##### Exercise materials #####

Lemma embeddings_create_run input w :
  embeddings_create env input w
  = (openai_embeddings env w input, logged (CallEmbeddings input) w).
Proof. reflexivity. Qed.

Lemma chat_completions_create_run system user w :
  chat_completions_create env system user w
  = (openai_chat env w system user, logged (CallChat system user) w).
Proof. reflexivity. Qed.

Lemma insights_insert_run records w :
  insights_insert env records w
  = match db_insights_insert env w records with
    | DbDone => (Normal (mkPg None None), stored records (logged (CallInsightsInsert records) w))
    | DbError e => (Normal (mkPg None (Some e)), logged (CallInsightsInsert records) w)
    | DbRaise e => (Throw (Rejected e), logged (CallInsightsInsert records) w)
    end.
Proof.
  unfold insights_insert. rewrite bind_run. simpl.
  by destruct (db_insights_insert env _ _).
Qed.

(** [createAndStoreEmbeddings] step by step. *)
Lemma createAndStoreEmbeddings_run runId texts citations w :
  let w1 := logged (CallEmbeddings (EmbMany texts)) w in
  createAndStoreEmbeddings env runId texts citations w
  = match openai_embeddings env w (EmbMany texts) with
    | Throw e => (Throw e, w1)
    | Normal embeddings =>
        let records := build_records runId texts embeddings citations in
        let w2 := logged (CallInsightsInsert records) w1 in
        match db_insights_insert env w1 records with
        | DbDone => (Normal (), stored records w2)
        | DbError e | DbRaise e => (Throw (Rejected e), w2)
        end
    end.
Proof.
  intros w1. unfold createAndStoreEmbeddings, try_catch.
  rewrite bind_run, embeddings_create_run. fold w1.
  destruct (openai_embeddings env w (EmbMany texts)) as [embeddings|e]; [|done].
  rewrite bind_run, insights_insert_run.
  cbv zeta. by destruct (db_insights_insert env _ _).
Qed.

Lemma createAndStoreEmbeddings_normal runId texts citations w w' :
  createAndStoreEmbeddings env runId texts citations w = (Normal (), w') →
  ∃ embeddings,
    openai_embeddings env w (EmbMany texts) = Normal embeddings
    ∧ abm_insights w' = abm_insights w ++ build_records runId texts embeddings citations.
Proof.
  rewrite createAndStoreEmbeddings_run.
  destruct (openai_embeddings env w (EmbMany texts)) as [embeddings|e]; [|done].
  cbv zeta. destruct (db_insights_insert env _ _); simpl; [|done..].
  intros [= <-]. by exists embeddings.
Qed.

Lemma insights_insert_added P records :
  Forall P records → preserves (insights_added P) (insights_insert env records).
Proof.
  intros HP w. rewrite insights_insert_run.
  destruct (db_insights_insert env _ _); simpl; [by exists records|exists []..];
    by rewrite app_nil_r.
Qed.

Lemma createAndStoreEmbeddings_added runId texts citations :
  length texts = length citations →
  preserves (insights_added one_citation)
    (createAndStoreEmbeddings env runId texts citations).
Proof.
  intros Hlen. unfold createAndStoreEmbeddings, embeddings_create. frame.
  by apply insights_insert_added, build_records_one_citation.
Qed.

(** The other stages add no row. *)
Lemma query_embedding_added P companyName :
  preserves (insights_added P) (query_embedding env companyName).
Proof. unfold query_embedding, embeddings_create. frame. Qed.

Lemma similaritySearch_added P query runId limit :
  preserves (insights_added P) (similaritySearch env query runId limit).
Proof.
  unfold similaritySearch, similaritySearch_body, rpc_match_abm_insights, insights_select.
  frame.
Qed.

Lemma generate_added P companyName scrapedData chunks :
  preserves (insights_added P) (generate env companyName scrapedData chunks).
Proof. unfold generate, chat_completions_create, ensure_citations. frame. Qed.

Lemma runRAGPipeline_added runId companyName sd ys :
  preserves (insights_added one_citation) (runRAGPipeline env runId companyName sd ys).
Proof.
  unfold runRAGPipeline, pipeline_body.
  pose proof (assemble_chunks_lengths sd ys) as Hlen.
  destruct (assemble_chunks sd ys) as [texts cits]. simpl in Hlen.
  apply preserves_try_catch; [apply _| |intros ?; frame].
  destruct (length texts =? 0)%nat; [frame|].
  apply preserves_bind; [apply _|by apply createAndStoreEmbeddings_added|intros _].
  apply preserves_bind; [apply _|apply query_embedding_added|intros q].
  apply preserves_bind; [apply _|apply similaritySearch_added|intros chunks].
  apply generate_added.
Qed.

Lemma query_embedding_run companyName w :
  query_embedding env companyName w
  = (match openai_embeddings env w (EmbOne (ABM_PROMPTS.generateRAGContext companyName)) with
     | Normal [] =>
         Throw (TypeError "Cannot read properties of undefined (reading 'embedding')")
     | Normal (q :: _) => Normal q
     | Throw e => Throw e
     end,
     logged (CallEmbeddings (EmbOne (ABM_PROMPTS.generateRAGContext companyName))) w).
Proof.
  unfold query_embedding. rewrite bind_run, embeddings_create_run.
  by destruct (openai_embeddings env w _) as [[|q qs]|e].
Qed.

(** With nothing to embed the body raises at once: no service is called. *)
Lemma pipeline_body_no_chunks runId companyName sd ys w :
  chunks_in_order sd ys = [] →
  pipeline_body env runId companyName sd ys w = (Throw no_chunks_error, w).
Proof.
  intros H. unfold pipeline_body. rewrite assemble_chunks_in_order, H. reflexivity.
Qed.

End Pipeline.

(** * The similarity search *)

Section Similarity.
Context (env : Env).

Lemma rpc_match_abm_insights_run query threshold count id w :
  rpc_match_abm_insights env query threshold count id w
  = let w1 := logged (CallRpcMatch query threshold count id) w in
    match db_rpc_match env w with
    | DbDone =>
        (Normal (mkPg (Some (match_abm_insights (cosine_distance env) query threshold
                               count (Some id) (abm_insights w))) None), w1)
    | DbError e => (Normal (mkPg None (Some e)), w1)
    | DbRaise e => (Throw (Rejected e), w1)
    end.
Proof.
  unfold rpc_match_abm_insights. rewrite bind_run. simpl.
  by destruct (db_rpc_match env w).
Qed.

Lemma insights_select_run id limit w :
  insights_select env id (Some limit) w
  = let w1 := logged (CallInsightsSelect id (Some limit)) w in
    match db_insights_select env w id with
    | DbDone => (Normal (mkPg (Some (first_rows id limit w)) None), w1)
    | DbError e => (Normal (mkPg None (Some e)), w1)
    | DbRaise e => (Throw (Rejected e), w1)
    end.
Proof.
  unfold insights_select. rewrite bind_run. simpl.
  by destruct (db_insights_select env w id).
Qed.

(** The [try] block of [similaritySearch], by the answers of the store. *)
Lemma similaritySearch_body_run query runId limit w :
  similaritySearch_body env query runId limit w
  = let w1 := logged (CallRpcMatch query match_threshold_used limit runId) w in
    let w2 := logged (CallInsightsSelect runId (Some limit)) w1 in
    match db_rpc_match env w with
    | DbDone =>
        (Normal ((λ row, chunk_of_item (match_item row))
                   <$> match_abm_insights (cosine_distance env) query match_threshold_used
                         limit (Some runId) (abm_insights w)), w1)
    | DbRaise e => (Throw (Rejected e), w1)
    | DbError _ =>
        match db_insights_select env w1 runId with
        | DbDone =>
            (Normal ((λ row, chunk_of_item (item_of_record row)) <$> first_rows runId limit w),
             w2)
        | DbError e | DbRaise e => (Throw (Rejected e), w2)
        end
    end.
Proof.
  unfold similaritySearch_body. rewrite bind_run, rpc_match_abm_insights_run. cbv zeta.
  destruct (db_rpc_match env w); simpl; [done| |done].
  rewrite bind_run, insights_select_run. cbv zeta.
  by destruct (db_insights_select env _ runId).
Qed.
(** * Logo manager: download_and_upload_logos.py and download_logos.py

    A shallow embedding of the two logo-processing scripts, of the test
    upload r2_test_upload.py and of the library calls they depend on (str
    methods, float, urllib.parse.urlparse, pathlib, argparse, time.sleep,
    the MongoDB filter operators the scripts use), followed by the
    properties of the storage key, the content type, the record selection,
    the per-record pipeline and the loop over the batch.

    Strings are byte strings. The models of [str.lower], of [urlparse] and
    of [float] are those of CPython 3.11 on ASCII strings; the statements
    that depend on them carry that condition. *)

From Stdlib Require Import ZArith Lia List Bool Ascii String.
From Stdlib Require Import Floats.SpecFloat.
From stdpp Require Import base gmap strings list fin_maps pretty.

Local Open Scope string_scope.
Local Open Scope list_scope.
Set Warnings "-register-all".

(** ** Python str methods used by the scripts and by urllib / pathlib *)
Module PyStr.

Definition is_upper (c : ascii) : bool :=
  (65 <=? nat_of_ascii c)%nat && (nat_of_ascii c <=? 90)%nat.

Definition is_lower (c : ascii) : bool :=
  (97 <=? nat_of_ascii c)%nat && (nat_of_ascii c <=? 122)%nat.

Definition is_digit (c : ascii) : bool :=
  (48 <=? nat_of_ascii c)%nat && (nat_of_ascii c <=? 57)%nat.

Definition is_alpha (c : ascii) : bool := is_upper c || is_lower c.

Definition lower_char (c : ascii) : ascii :=
  if is_upper c then ascii_of_nat (nat_of_ascii c + 32) else c.

(** [s.lower()] for an ASCII string: the letters A to Z are lowered,
    every other byte is kept. *)
Fixpoint lower (s : string) : string :=
  match s with
  | EmptyString => EmptyString
  | String c r => String (lower_char c) (lower r)
  end.

(** [s.find(c)]: index of the first occurrence, [None] for -1. *)
Fixpoint find (c : ascii) (s : string) : option nat :=
  match s with
  | EmptyString => None
  | String a r => if Ascii.eqb a c then Some 0%nat else S <$> find c r
  end.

#####

## Task directions
Please return the lines above that run from the line containing "(CallEmbeddings input) w)." to the line containing "Lemma createAndStoreEmbeddings_run runId", inclusive, exactly and with no other lines.

## Task solution
  = (openai_embeddings env w input, logged (CallEmbeddings input) w).
Proof. reflexivity. Qed.

Lemma chat_completions_create_run system user w :
  chat_completions_create env system user w
  = (openai_chat env w system user, logged (CallChat system user) w).
Proof. reflexivity. Qed.

Lemma insights_insert_run records w :
  insights_insert env records w
  = match db_insights_insert env w records with
    | DbDone => (Normal (mkPg None None), stored records (logged (CallInsightsInsert records) w))
    | DbError e => (Normal (mkPg None (Some e)), logged (CallInsightsInsert records) w)
    | DbRaise e => (Throw (Rejected e), logged (CallInsightsInsert records) w)
    end.
Proof.
  unfold insights_insert. rewrite bind_run. simpl.
  by destruct (db_insights_insert env _ _).
Qed.

(** [createAndStoreEmbeddings] step by step. *)
Lemma createAndStoreEmbeddings_run runId texts citations w :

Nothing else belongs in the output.